Sookie Stackhouse Boxed Set (Books 1-8) - Charlaine Harris [810]
“Quality of the lumber,” I said as quietly as a hummingbird’s wings.
That took forever to hammer out, and it was boring, boring, boring. Some of the wannabe providers didn’t have humans with them, and I was no help with those; but most of them did. Sometimes the human had paid the vampire a substantial sum to “sponsor” him, so he could just be in the hall and pitch his woo in a one-on-one setting. By the time vendor number eight simpered to a stop in front of the queen, I was unable to suppress my yawns. I’d noticed Bill was doing a landmark business selling copies of his vampire database. For a reserved kind of guy, he did a good job of explaining and promoting his product, considering some of the vampires were very mistrustful of computers. If I heard about the “Yearly Update Package” one more time, I was gonna puke. There were lots of humans clustering around Bill, because they were more computer savvy than the vamps as a whole. While they were absorbed, I tried to get a scan in here and there, but they were just thinking megahertz and RAM and hard drives—stuff like that.

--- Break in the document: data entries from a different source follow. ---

(* ===== verification/Bytes.v ===== *)
(** Byte buffers: big- and little-endian integers ([to_be_bytes],
    [from_be_bytes], [to_le_bytes]), and the indexing and slicing of [&[u8]],
    which panic out of range. A byte is a [Z] in [0, 256). *)
From S2P Require Import Prelude.

Abbreviation bytes_ok := (Forall (uN 8)).

(** [z.to_be_bytes()] of an [8 * n]-bit integer. *)
Fixpoint be_bytes (n : nat) (z : Z) : list Z :=
  match n with
  | O => []
  | S n => (z / 256 ^ Z.of_nat n) mod 256 :: be_bytes n z
  end.

(** [from_be_bytes]. *)
Definition from_be (l : list Z) : Z := fold_left (fun a b => a * 256 + b) l 0.

(** [z.to_le_bytes()]. *)
Fixpoint le_bytes (n : nat) (z : Z) : list Z :=
  match n with
  | O => []
  | S n => z mod 256 :: le_bytes n (z / 256)
  end.

(** [data[i]]. *)
Definition idx {E} (data : list Z) (i : nat) : outcome E Z :=
  match data !! i with Some b => Ok b | None => Panic end.

(** [uN::from_be_bytes([data[off], ..., data[off + n - 1]])]. *)
Fixpoint idxs {E} (data : list Z) (off n : nat) : outcome E (list Z) :=
  match n with
  | O => Ok []
  | S n => b ← idx data off; l ← idxs data (S off) n; Ok (b :: l)
  end.
Definition rd_be {E} (data : list Z) (off n : nat) : outcome E Z :=
  from_be <$> idxs data off n.

(** [&data[i..j]]: panics unless [i <= j <= data.len()]. *)
Definition slice {E} (data : list Z) (i j : nat) : outcome E (list Z) :=
  if (i <=? j)%nat && (j <=? length data)%nat
  then Ok (take (j - i) (drop i data)) else Panic.

Lemma length_be_bytes n z : length (be_bytes n z) = n.
Proof. induction n; cbn; congruence. Qed.

Lemma length_le_bytes n z : length (le_bytes n z) = n.
Proof. revert z; induction n; intros; cbn; [done | by rewrite IHn]. Qed.

Lemma be_bytes_ok n z : bytes_ok (be_bytes n z).
Proof.
  induction n; cbn; constructor; [|done]. apply (wrap_range 8). lia.
Qed.

Lemma le_bytes_ok n z : bytes_ok (le_bytes n z).
Proof.
  revert z; induction n; intros; cbn; constructor; [|done].
  apply (wrap_range 8). lia.
Qed.

Lemma fold_be_acc l a :
  fold_left (fun a b => a * 256 + b) l a = a * 256 ^ Z.of_nat (length l) + from_be l.
Proof.
  unfold from_be. revert a; induction l as [|b l IH]; intros a; cbn [fold_left length].
  - rewrite Z.pow_0_r. lia.
  - rewrite IH, (IH (0 * 256 + b)), Nat2Z.inj_succ, Z.pow_succ_r by lia. lia.
Qed.

Lemma from_be_cons b l : from_be (b :: l) = b * 256 ^ Z.of_nat (length l) + from_be l.
Proof.
  unfold from_be at 1. cbn [fold_left]. rewrite fold_be_acc. lia.
Qed.

Lemma from_be_range l : bytes_ok l -> 0 <= from_be l < 256 ^ Z.of_nat (length l).
Proof.
  induction 1 as [|b l [Hb1 Hb2] Hl IH].
  - cbn. lia.
  - rewrite from_be_cons. cbn [length]. rewrite Nat2Z.inj_succ, Z.pow_succ_r by lia.
    change (2 ^ 8) with 256 in Hb2. nia.
Qed.

Lemma from_be_bytes_mod n z : from_be (be_bytes n z) = z mod 256 ^ Z.of_nat n.
Proof.
  induction n as [|n IH].
  - cbn. by rewrite Z.mod_1_r.
  - cbn [be_bytes]. rewrite from_be_cons, length_be_bytes, IH.
    rewrite Nat2Z.inj_succ, Z.pow_succ_r by lia.
    rewrite (Z.mul_comm 256), Z.rem_mul_r by lia. lia.
Qed.

(** Decoding the big-endian encoding of an integer of that width gives it
    back. *)
Lemma from_be_bytes n z : 0 <= z < 256 ^ Z.of_nat n -> from_be (be_bytes n z) = z.
Proof. intros Hz. rewrite from_be_bytes_mod. by apply Z.mod_small. Qed.

Lemma be_bytes_mod n m z :
  (n <= m)%nat -> be_bytes n (z mod 256 ^ Z.of_nat m) = be_bytes n z.
Proof.
  induction n as [|n IH]; intros Hm; cbn; [done|]. f_equal; [|apply IH; lia].
  replace (Z.of_nat m) with (Z.of_nat n + (Z.of_nat m - Z.of_nat n)) by lia.
  rewrite Z.pow_add_r by lia. rewrite Z.rem_mul_r by lia.
  rewrite Z.add_comm, Z.mul_comm, Z.div_add_l, (Z.div_small (z mod _)) by
    (try apply Z.mod_pos_bound; lia).
  replace (Z.of_nat m - Z.of_nat n) with (1 + (Z.of_nat m - Z.of_nat n - 1)) by lia.
  rewrite Z.pow_add_r by lia. change (256 ^ 1) with 256.
  rewrite Z.rem_mul_r, Z.add_0_r by lia. rewrite Z.mul_comm, Z.mod_add by lia.
  by rewrite Z.mod_mod by lia.
Qed.

Lemma be_bytes_from_be l : bytes_ok l -> be_bytes (length l) (from_be l) = l.
Proof.
  induction 1 as [|b l Hb Hl IH]; [done|]. cbn [length be_bytes].
  pose proof (from_be_range l Hl) as Hr. f_equal.
  - rewrite from_be_cons, Z.div_add_l, (Z.div_small (from_be l)), Z.add_0_r by lia.
    by apply (wrap_small 8).
  - rewrite <- (be_bytes_mod _ (length l)), from_be_cons by lia.
    rewrite Z.add_comm, Z.mod_add, Z.mod_small by lia. done.
Qed.

(** The bytes of a big-endian integer determine the bytes. *)
Lemma from_be_inj l1 l2 :
  bytes_ok l1 -> bytes_ok l2 -> length l1 = length l2 ->
  from_be l1 = from_be l2 -> l1 = l2.
Proof.
  intros H1 H2 Hl He. rewrite <- (be_bytes_from_be l1), <- (be_bytes_from_be l2) by done.
  by rewrite Hl, He.
Qed.

Lemma idx_Ok {E} (data : list Z) i b : data !! i = Some b -> idx (E := E) data i = Ok b.
Proof. unfold idx. by intros ->. Qed.

Lemma idx_no_panic {E} (data : list Z) i :
  (i < length data)%nat -> no_panic (idx (E := E) data i).
Proof.
  intros Hi. unfold idx. apply lookup_lt_is_Some_2 in Hi as [b ->]. discriminate.
Qed.

Lemma idxs_Ok {E} (data : list Z) off n :
  (off + n <= length data)%nat ->
  idxs (E := E) data off n = Ok (take n (drop off data)).
Proof.
  revert off; induction n as [|n IH]; intros off Hl; cbn; [done|].
  destruct (lookup_lt_is_Some_2 data off) as [b Hb]; [lia|].
  rewrite (idx_Ok _ _ b Hb). cbn. rewrite IH by lia. cbn.
  by rewrite (drop_S data b off Hb).
Qed.

Lemma rd_be_Ok {E} (data : list Z) off n :
  (off + n <= length data)%nat ->
  rd_be (E := E) data off n = Ok (from_be (take n (drop off data))).
Proof. intros Hl. unfold rd_be. by rewrite idxs_Ok by done. Qed.

Lemma rd_be_no_panic {E} (data : list Z) off n :
  (off + n <= length data)%nat -> no_panic (rd_be (E := E) data off n).
Proof. intros Hl. rewrite rd_be_Ok by done. discriminate. Qed.

Lemma slice_Ok {E} (data : list Z) i j :
  (i <= j <= length data)%nat -> slice (E := E) data i j = Ok (take (j - i) (drop i data)).
Proof.
  intros [H1 H2]. unfold slice.
  by rewrite (proj2 (Nat.leb_le i j)), (proj2 (Nat.leb_le j _)) by done.
Qed.

Lemma slice_no_panic {E} (data : list Z) i j :
  (i <= j <= length data)%nat -> no_panic (slice (E := E) data i j).
Proof. intros H. rewrite slice_Ok by done. discriminate. Qed.

Lemma slice_inv {E} (data : list Z) i j s :
  slice (E := E) data i j = Ok s ->
  s = take (j - i) (drop i data) /\ (i <= j <= length data)%nat.
Proof.
  unfold slice. destruct (Nat.leb_spec i j), (Nat.leb_spec j (length data)); cbn;
    try discriminate. intros [= <-]. done.
Qed.

(** Reads at a known prefix: [off] bytes, then a field of [n] bytes. *)
Lemma rd_be_app {E} (pre fld post : list Z) off n :
  length pre = off -> length fld = n ->
  rd_be (E := E) (pre ++ fld ++ post) off n = Ok (from_be fld).
Proof.
  intros <- <-. rewrite rd_be_Ok by (rewrite !length_app; lia).
  by rewrite drop_app_length, take_app_length.
Qed.

Lemma idx_app {E} (pre : list Z) b post off :
  length pre = off -> idx (E := E) (pre ++ b :: post) off = Ok b.
Proof. intros <-. apply idx_Ok. by rewrite list_lookup_middle. Qed.

Lemma bytes_ok_lookup data i b : bytes_ok data -> data !! i = Some b -> uN 8 b.
Proof. intros H Hi. by eapply Forall_lookup_1 in H. Qed.

Lemma rd_be_range {E} (data : list Z) off n z :
  bytes_ok data -> rd_be (E := E) data off n = Ok z -> 0 <= z < 256 ^ Z.of_nat n.
Proof.
  intros Hb. unfold rd_be.
  assert (forall off l, idxs (E := E) data off n = Ok l -> length l = n /\ bytes_ok l) as Hi.
  { clear off z. induction n as [|n IH]; intros off l; cbn.
    - intros [= <-]. done.
    - intros H. inv_outcome. subst l. unfold idx in Heq.
      destruct (data !! off) eqn:Hoff; [|done]. simplify_eq.
      apply IH in Heq0 as [<- Hok]. split; [done|]. constructor; [|done].
      by apply (bytes_ok_lookup data off). }
  destruct (idxs data off n) as [l | |] eqn:Hl; cbn; try discriminate. intros [= <-].
  apply Hi in Hl as [<- Hok]. by apply from_be_range.
Qed.

Lemma idx_cons_0 {E} b (l : list Z) : idx (E := E) (b :: l) 0 = Ok b.
Proof. done. Qed.
Lemma idx_cons_S {E} b (l : list Z) i : idx (E := E) (b :: l) (S i) = idx l i.
Proof. done. Qed.

#[export] Hint Resolve idx_no_panic rd_be_no_panic slice_no_panic : outcome.

(** [usize] subtraction: underflow panics (a build without overflow checks
    would wrap to a huge length). *)
Definition usize_sub {E} (a b : nat) : outcome E nat :=
  if (b <=? a)%nat then Ok (a - b)%nat else Panic.

Lemma usize_sub_Ok {E} a b : (b <= a)%nat -> usize_sub (E := E) a b = Ok (a - b)%nat.
Proof. intros H. unfold usize_sub. by rewrite (proj2 (Nat.leb_le b a)) by done. Qed.

Lemma usize_sub_no_panic {E} a b : (b <= a)%nat -> no_panic (usize_sub (E := E) a b).
Proof. intros H. rewrite usize_sub_Ok by done. discriminate. Qed.
#[export] Hint Resolve usize_sub_no_panic : outcome.

Lemma idx_inv {E} data i b : idx (E := E) data i = Ok b -> data !! i = Some b.
Proof. unfold idx. destruct (data !! i); [by intros [= ->] | done]. Qed.

Lemma usize_sub_inv {E} a b c :
  usize_sub (E := E) a b = Ok c -> c = (a - b)%nat /\ (b <= a)%nat.
Proof. unfold usize_sub. destruct (Nat.leb_spec b a); [by intros [= <-] | done]. Qed.

(** [inv_outcome] through the accesses of this file as well. *)
Ltac inv_bytes :=
  repeat (inv_outcome;
    match goal with
    | H : idx _ _ = Ok _ |- _ => apply idx_inv in H
    | H : usize_sub _ _ = Ok _ |- _ => apply usize_sub_inv in H as [? ?]
    | H : slice _ _ _ = Ok _ |- _ => apply slice_inv in H as [? ?]
    end); inv_outcome; subst.

#[global] Arguments be_bytes : simpl never.
#[global] Arguments le_bytes : simpl never.
#[global] Arguments from_be : simpl never.
#[global] Arguments rd_be : simpl never.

I didn’t see Quinn. Since he was a wereanimal, I figured he’d be completely over his wound of the night before. I could only take his absence as a signal. I was heart-heavy and weary.
The queen invited Dahlia, the little, pretty vampire who’d been so direct in her judgment, up to her suite for a drink. Dahlia accepted regally, and our whole party moved up to the suite. Christian Baruch tagged along; he’d been hovering around Sophie-Anne all evening.
His courtship of Sophie-Anne was heavy-handed, to say the least. I thought again of the boy toy I’d watched the previous evening, tickling the back of his ladylove in imitation of a spider, because he knew she was frightened of them, and how he’d gotten her to snuggle closer to him. I felt a lightbulb come on over my head and wondered if it was visible to anyone else.
My opinion of the hotelier plummeted. If he thought such a strategy would work on Sophie-Anne, he had a lot of thinking to do.
I didn’t see Jake Purifoy anywhere around, and I wondered what Andre had him doing. Something innocuous probably, like checking to make sure all the cars were gassed up. He wasn’t really trusted to handle anything more taxing, at least not yet. Jake’s youth and his Were heritage counted against him, and he’d have to bust his tail to earn points. But Jake didn’t have that fire in him. He was looking to the past, to his life as a Were. He had a backlog of bitterness.
Sophie’s suite had been cleaned; all the vampire suites had to be cleaned at night, of course, while the vamps were out of them. Christian Baruch started telling us about the extra help he’d had to take on to cope with the summit crowd and how nervous some of them were about cleaning rooms occupied by vampires. I could tell Sophie-Anne was not impressed by Baruch’s assumption of superiority. He was so much younger than her, he must seem like a swaggering teenager to the centuries-old queen.
Jake came in just then, and after paying his respects to the queen and meeting Dahlia, he came to sit by me. I was slumping in an uncomfortable straight chair, and he pulled a matching one over.
“What’s up, Jake?”
“Not much. I’ve been getting the queen and Andre tickets to a show for tomorrow night. It’s an all-vampire production of Hello, Dolly!”
I tried to imagine that, found I couldn’t. “What are you going to be doing? It’s marked as free time on the schedule.”
“I don’t know,” he said, a curiously remote tone in his voice. “My life has changed so much I just can’t predict what will happen. Are you going out tomorrow in the day, Sookie? Shopping, maybe? There are some wonderful stores on Widewater Drive. That’s down by the lake.”
Even I had heard of Widewater Drive, and I said, “I guess it’s possible. I’m not much of a shopper.”